- Stored data -
=== Section Start ===
(** ** Tests on tokens *)

(** [token.type === 'paren' && token.value === '('] *)
Definition is_open (token : token) : bool :=
  (type token =? "paren") && (value token =? "(").

(** The condition of the [while] that collects parameters:
    [token.type !== 'paren' || (token.type === 'paren' && token.value !== ')')] *)
Definition not_close (token : token) : bool :=
  negb (type token =? "paren") || ((type token =? "paren") && negb (value token =? ")")).

(** ** [walk] and the parameter loop *)

Fixpoint walk (fuel : nat) (tokens : list token) (current : nat)
    : outcome (Src.node * nat) :=
  match fuel with
  | 0 => OutOfFuel
  | S fuel =>
      match nth_error tokens current with
      | None => Throw (UndefinedRead "type")
      | Some token =>
          if type token =? "number" then
            Done (Src.NumberLiteral (value token), S current)
          else if type token =? "string" then
            Done (Src.StringLiteral (value token), S current)
          else if is_open token then
            let current := S current in
            match nth_error tokens current with
            | None => Throw (UndefinedRead "value")
            | Some token =>
                let name := value token in
                let current := S current in
                params_loop fuel tokens name [] current
            end
          else Throw (TypeError (type token))
      end
  end
with params_loop (fuel : nat) (tokens : list token) (name : string)
    (params : list Src.node) (current : nat) : outcome (Src.node * nat) :=
  match fuel with
  | 0 => OutOfFuel
  | S fuel =>
      match nth_error tokens current with
      | None => Throw (UndefinedRead "type")
      | Some token =>
          if not_close token then
            '(node, current) <- walk fuel tokens current ;;
            params_loop fuel tokens name (params ++ [node])%list current
          else Done (Src.CallExpression name params, S current)
      end
  end.

(** ** The top-level loop *)

Fixpoint parser_loop (fuel : nat) (tokens : list token) (current : nat)
    (body : list Src.node) : outcome Src.node :=
  match fuel with
  | 0 => OutOfFuel
  | S fuel =>
      if (current <? List.length tokens)%nat then
        '(node, current) <- walk fuel tokens current ;;
        parser_loop fuel tokens current (body ++ [node])%list
      else Done (Src.Program body)
  end.

Definition parser (fuel : nat) (tokens : list token) : outcome Src.node :=
  parser_loop fuel tokens 0 [].

(** Calls that are enough for any token list. *)
Definition parser_fuel (tokens : list token) : nat := 2 * List.length tokens + 2.

(** ** The same functions on the remaining tokens *)

Fixpoint walk_on (fuel : nat) (ts : list token) : outcome (Src.node * list token) :=
  match fuel with
  | 0 => OutOfFuel
  | S fuel =>
      match ts with
      | [] => Throw (UndefinedRead "type")
      | token :: ts1 =>
          if type token =? "number" then Done (Src.NumberLiteral (value token), ts1)
          else if type token =? "string" then Done (Src.StringLiteral (value token), ts1)
          else if is_open token then
            match ts1 with
            | [] => Throw (UndefinedRead "value")
            | token :: ts2 => params_on fuel (value token) [] ts2
            end
          else Throw (TypeError (type token))
      end
  end
with params_on (fuel : nat) (name : string) (params : list Src.node)
    (ts : list token) : outcome (Src.node * list token) :=
  match fuel with
  | 0 => OutOfFuel
  | S fuel =>
      match ts with
      | [] => Throw (UndefinedRead "type")
      | token :: ts1 =>
          if not_close token then
            '(node, ts') <- walk_on fuel ts ;;
            params_on fuel name (params ++ [node])%list ts'
          else Done (Src.CallExpression name params, ts1)
      end
  end.
(** A call of [transformer] on a tree that went through it before: the
    store holds the arrays of the earlier trees already, and the nodes
    carry the [_context] references the earlier calls left on them.
    The new [body] array is allocated and line 193 overwrites the
    reference of the root. *)
Definition enter_store (s0 : store) : store :=
  {| arrays := <[next s0 := []]> (arrays s0);
     next := S (next s0);
     context := <[ [] := next s0 ]> (context s0) |}.

Definition transformer_from (s0 : store) (ast : Src.node) : outcome Tgt.node :=
  let newAst := VProgram (next s0) in
  s <- traverser ast transformer_visitor (enter_store s0) ;;
  match reify (2 * Src.size ast + 1) (arrays s) newAst with
  | Some t => Done t
  | None => OutOfFuel
  end.

(** The store before the first object is made, and the stores in which
    no array sits at a location that was not handed out yet. *)
Definition empty_store : store := {| arrays := ∅; next := 0; context := ∅ |}.

Definition fresh (s : store) : Prop := ∀ l, next s ≤ l → arrays s !! l = None.

(** The exceptions that leave [transformer]: the three reads on [null]
    and [undefined] in its methods, and the [TypeError] of [traverser]
    for a tag it has no case for. *)
Definition transformer_exn (e : exn) : bool :=
  match e with
  | UndefinedRead property =>
      (property =? "type")%string || (property =? "_context")%string ||
      (property =? "push")%string
  | TypeError tag => negb (Src.handled tag)
  end.

(** ** The specification *)

(** A node in argument position; on a node that is not an expression the
    value is arbitrary. *)
Fixpoint transform_expression (n : Src.node) : Tgt.node :=
  match n with
  | Src.NumberLiteral value => Tgt.NumberLiteral value
  | Src.StringLiteral value => Tgt.StringLiteral value
  | Src.CallExpression name params =>
      Tgt.CallExpression (Tgt.Identifier name) (List.map transform_expression params)
  | Src.Program body => Tgt.Program (List.map transform_expression body)
  | Src.Other _ => Tgt.Program []
  end.

(** A node in statement position: a call is wrapped. *)
Definition transform_statement (n : Src.node) : Tgt.node :=
  match n with
  | Src.CallExpression _ _ => Tgt.ExpressionStatement (transform_expression n)
  | _ => transform_expression n
  end.

Definition transform (ast : Src.node) : Tgt.node :=
  match ast with
  | Src.Program body => Tgt.Program (List.map transform_statement body)
  | _ => transform_expression ast
  end.

(** The source tree a target tree comes from: the wrapper of a statement
    is dropped and the callee gives the name. *)
Fixpoint untransform (t : Tgt.node) : Src.node :=
  match t with
  | Tgt.Program body => Src.Program (List.map untransform body)
  | Tgt.ExpressionStatement expression => untransform expression
  | Tgt.CallExpression (Tgt.Identifier name) arguments =>
      Src.CallExpression name (List.map untransform arguments)
  | Tgt.NumberLiteral value => Src.NumberLiteral value
  | Tgt.StringLiteral value => Src.StringLiteral value
  | _ => Src.Program []
  end.

(** ** Reading is monotone

    More fuel and more arrays do not change what [reify] reads. *)

Lemma reify_mono fuel fuel' (h h' : gmap loc (list value)) v t :
  reify fuel h v = Some t → fuel ≤ fuel' → h ⊆ h' → reify fuel' h' v = Some t.
Proof.
  revert fuel' v t. induction fuel as [|fuel IH]; intros [|fuel'] v t H Hle Hsub;
    try done; try lia.
  assert (Hm : ∀ a k, mapM (reify fuel h) a = Some k → mapM (reify fuel' h') a = Some k).
  { intros a k Hk. apply mapM_Some. apply mapM_Some in Hk.
    eapply Forall2_impl; [exact Hk|]. intros x y Hxy. apply (IH fuel'); [done | lia | done]. }
  destruct v; simpl in *; simplify_option_eq; try done.
  - erewrite lookup_weaken by done. simpl. by erewrite Hm.
  - erewrite IH by (done || lia). done.
  - erewrite IH by (done || lia). simpl.
    erewrite lookup_weaken by done. simpl. by erewrite Hm.
Qed.

Lemma mapM_reify_mono fuel fuel' (h h' : gmap loc (list value)) a k :
  mapM (reify fuel h) a = Some k → fuel ≤ fuel' → h ⊆ h' →
  mapM (reify fuel' h') a = Some k.
Proof.
  intros Hk Hle Hsub. apply mapM_Some. apply mapM_Some in Hk.
  eapply Forall2_impl; [exact Hk|]. intros x y Hxy.
  eapply reify_mono; [exact Hxy | done | done].
Qed.

(** The arrays at the locations from [lo] up to [hi]. *)
Definition window (lo hi : loc) (h : gmap loc (list value)) : gmap loc (list value) :=
  filter (λ lv, lo ≤ lv.1 < hi) h.

Lemma window_subseteq lo hi lo' hi' (h h' : gmap loc (list value)) :
  lo' ≤ lo → hi ≤ hi' → (∀ l, lo ≤ l < hi → h !! l = h' !! l) →
  window lo hi h ⊆ window lo' hi' h'.
Proof.
  intros Hlo Hhi Hagree. apply map_subseteq_spec. intros l a.
  unfold window. rewrite !map_lookup_filter_Some. simpl.
  intros [Ha Hl]. rewrite <- Hagree by done. split; [done | lia].
Qed.

Lemma window_subseteq_all lo hi (h h' : gmap loc (list value)) :
  (∀ l, lo ≤ l < hi → h !! l = h' !! l) → window lo hi h ⊆ h'.
Proof.
  intros Hagree. apply map_subseteq_spec. intros l a.
  unfold window. rewrite map_lookup_filter_Some. simpl.
  intros [Ha Hl]. by rewrite <- Hagree.
Qed.

Lemma window_lookup lo hi (h : gmap loc (list value)) l a :
  h !! l = Some a → lo ≤ l < hi → window lo hi h !! l = Some a.
Proof. intros. unfold window. by apply map_lookup_filter_Some. Qed.

(** ** Stores that grow

    [ready parent lp a s]: the node [parent] has the array at [lp] as its
    [_context], the array holds [a], and no location from [next s] on is
    in use. *)

Definition ready (parent : ref) (lp : loc) (a : list value) (s : store) : Prop :=
  context s !! path parent = Some lp ∧ arrays s !! lp = Some a ∧
  ∀ l, next s ≤ l → arrays s !! l = None.

Lemma ready_lt parent lp a s : ready parent lp a s → lp < next s.
Proof.
  intros (_ & Ha & Hfresh). destruct (decide (lp < next s)) as [|Hge]; [done|].
  rewrite Hfresh in Ha by lia. done.
Qed.

(** [grows lp a vals depth s s']: from [s] to [s'], [vals] were appended
    to the array at [lp]; the other arrays of [s] and the [_context] of
    the nodes at depth at most [depth] are unchanged. *)
Record grows (lp : loc) (a vals : list value) (depth : nat) (s s' : store) : Prop := {
  grows_next : next s ≤ next s';
  grows_parent : arrays s' !! lp = Some (a ++ vals);
  grows_frame : ∀ l, l < next s → l ≠ lp → arrays s' !! l = arrays s !! l;
  grows_fresh : ∀ l, next s' ≤ l → arrays s' !! l = None;
  grows_context : ∀ q : list nat, List.length q ≤ depth → context s' !! q = context s !! q
}.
=== Section End ===
- ASSIGNMENT -
Search the entries for the word "newAst" and copy every line that has it.

- PROBLEM SOLUTION -
  let newAst := VProgram (next s0) in
  match reify (2 * Src.size ast + 1) (arrays s) newAst with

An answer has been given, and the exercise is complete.